Exercise directions: Line by line, retype the material with nothing left out.

##########

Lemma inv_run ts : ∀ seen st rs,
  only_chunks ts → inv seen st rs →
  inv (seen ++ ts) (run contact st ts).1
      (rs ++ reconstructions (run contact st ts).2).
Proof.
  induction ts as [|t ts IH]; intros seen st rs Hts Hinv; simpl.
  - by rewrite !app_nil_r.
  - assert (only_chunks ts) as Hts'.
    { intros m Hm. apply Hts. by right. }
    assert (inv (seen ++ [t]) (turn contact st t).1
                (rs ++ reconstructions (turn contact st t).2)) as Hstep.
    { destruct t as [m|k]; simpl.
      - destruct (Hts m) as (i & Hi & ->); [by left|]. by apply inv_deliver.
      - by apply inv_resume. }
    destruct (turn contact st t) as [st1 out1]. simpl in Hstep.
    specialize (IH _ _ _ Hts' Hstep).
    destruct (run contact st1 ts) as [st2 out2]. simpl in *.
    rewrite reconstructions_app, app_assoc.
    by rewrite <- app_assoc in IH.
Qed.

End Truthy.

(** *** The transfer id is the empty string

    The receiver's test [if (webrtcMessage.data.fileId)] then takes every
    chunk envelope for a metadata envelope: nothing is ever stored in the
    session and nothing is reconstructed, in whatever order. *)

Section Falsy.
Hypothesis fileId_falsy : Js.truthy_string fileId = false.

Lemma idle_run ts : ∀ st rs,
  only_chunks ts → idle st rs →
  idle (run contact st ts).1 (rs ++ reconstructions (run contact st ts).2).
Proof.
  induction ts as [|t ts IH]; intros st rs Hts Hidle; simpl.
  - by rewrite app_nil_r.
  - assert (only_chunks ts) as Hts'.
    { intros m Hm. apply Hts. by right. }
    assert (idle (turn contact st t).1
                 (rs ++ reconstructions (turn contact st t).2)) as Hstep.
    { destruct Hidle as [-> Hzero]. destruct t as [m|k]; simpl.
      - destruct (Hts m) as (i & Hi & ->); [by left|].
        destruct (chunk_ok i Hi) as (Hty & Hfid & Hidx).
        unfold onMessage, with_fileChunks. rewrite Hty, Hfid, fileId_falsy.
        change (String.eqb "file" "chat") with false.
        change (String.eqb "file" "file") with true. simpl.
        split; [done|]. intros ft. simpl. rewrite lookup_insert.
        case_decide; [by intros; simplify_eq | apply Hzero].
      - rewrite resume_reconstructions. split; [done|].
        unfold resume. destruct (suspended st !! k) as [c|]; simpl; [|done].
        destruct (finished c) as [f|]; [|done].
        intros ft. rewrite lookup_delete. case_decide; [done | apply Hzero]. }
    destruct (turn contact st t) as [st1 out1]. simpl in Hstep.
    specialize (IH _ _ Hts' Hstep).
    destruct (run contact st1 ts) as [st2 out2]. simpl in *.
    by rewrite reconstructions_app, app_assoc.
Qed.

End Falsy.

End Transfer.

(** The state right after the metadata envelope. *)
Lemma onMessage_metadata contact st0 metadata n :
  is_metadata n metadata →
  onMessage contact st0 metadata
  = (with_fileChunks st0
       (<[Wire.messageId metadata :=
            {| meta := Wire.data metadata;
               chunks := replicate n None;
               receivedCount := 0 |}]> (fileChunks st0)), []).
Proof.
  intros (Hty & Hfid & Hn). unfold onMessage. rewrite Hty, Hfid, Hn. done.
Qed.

##########

Task output:
Lemma inv_run ts : ∀ seen st rs,
  only_chunks ts → inv seen st rs →
  inv (seen ++ ts) (run contact st ts).1
      (rs ++ reconstructions (run contact st ts).2).
Proof.
  induction ts as [|t ts IH]; intros seen st rs Hts Hinv; simpl.
  - by rewrite !app_nil_r.
  - assert (only_chunks ts) as Hts'.
    { intros m Hm. apply Hts. by right. }
    assert (inv (seen ++ [t]) (turn contact st t).1
                (rs ++ reconstructions (turn contact st t).2)) as Hstep.
    { destruct t as [m|k]; simpl.
      - destruct (Hts m) as (i & Hi & ->); [by left|]. by apply inv_deliver.
      - by apply inv_resume. }
    destruct (turn contact st t) as [st1 out1]. simpl in Hstep.
    specialize (IH _ _ _ Hts' Hstep).
    destruct (run contact st1 ts) as [st2 out2]. simpl in *.
    rewrite reconstructions_app, app_assoc.
    by rewrite <- app_assoc in IH.
Qed.

End Truthy.

(** *** The transfer id is the empty string

    The receiver's test [if (webrtcMessage.data.fileId)] then takes every
    chunk envelope for a metadata envelope: nothing is ever stored in the
    session and nothing is reconstructed, in whatever order. *)

Section Falsy.
Hypothesis fileId_falsy : Js.truthy_string fileId = false.

Lemma idle_run ts : ∀ st rs,
  only_chunks ts → idle st rs →
  idle (run contact st ts).1 (rs ++ reconstructions (run contact st ts).2).
Proof.
  induction ts as [|t ts IH]; intros st rs Hts Hidle; simpl.
  - by rewrite app_nil_r.
  - assert (only_chunks ts) as Hts'.
    { intros m Hm. apply Hts. by right. }
    assert (idle (turn contact st t).1
                 (rs ++ reconstructions (turn contact st t).2)) as Hstep.
    { destruct Hidle as [-> Hzero]. destruct t as [m|k]; simpl.
      - destruct (Hts m) as (i & Hi & ->); [by left|].
        destruct (chunk_ok i Hi) as (Hty & Hfid & Hidx).
        unfold onMessage, with_fileChunks. rewrite Hty, Hfid, fileId_falsy.
        change (String.eqb "file" "chat") with false.
        change (String.eqb "file" "file") with true. simpl.
        split; [done|]. intros ft. simpl. rewrite lookup_insert.
        case_decide; [by intros; simplify_eq | apply Hzero].
      - rewrite resume_reconstructions. split; [done|].
        unfold resume. destruct (suspended st !! k) as [c|]; simpl; [|done].
        destruct (finished c) as [f|]; [|done].
        intros ft. rewrite lookup_delete. case_decide; [done | apply Hzero]. }
    destruct (turn contact st t) as [st1 out1]. simpl in Hstep.
    specialize (IH _ _ Hts' Hstep).
    destruct (run contact st1 ts) as [st2 out2]. simpl in *.
    by rewrite reconstructions_app, app_assoc.
Qed.

End Falsy.

End Transfer.

(** The state right after the metadata envelope. *)
Lemma onMessage_metadata contact st0 metadata n :
  is_metadata n metadata →
  onMessage contact st0 metadata
  = (with_fileChunks st0
       (<[Wire.messageId metadata :=
            {| meta := Wire.data metadata;
               chunks := replicate n None;
               receivedCount := 0 |}]> (fileChunks st0)), []).
Proof.
  intros (Hty & Hfid & Hn). unfold onMessage. rewrite Hty, Hfid, Hn. done.
Qed.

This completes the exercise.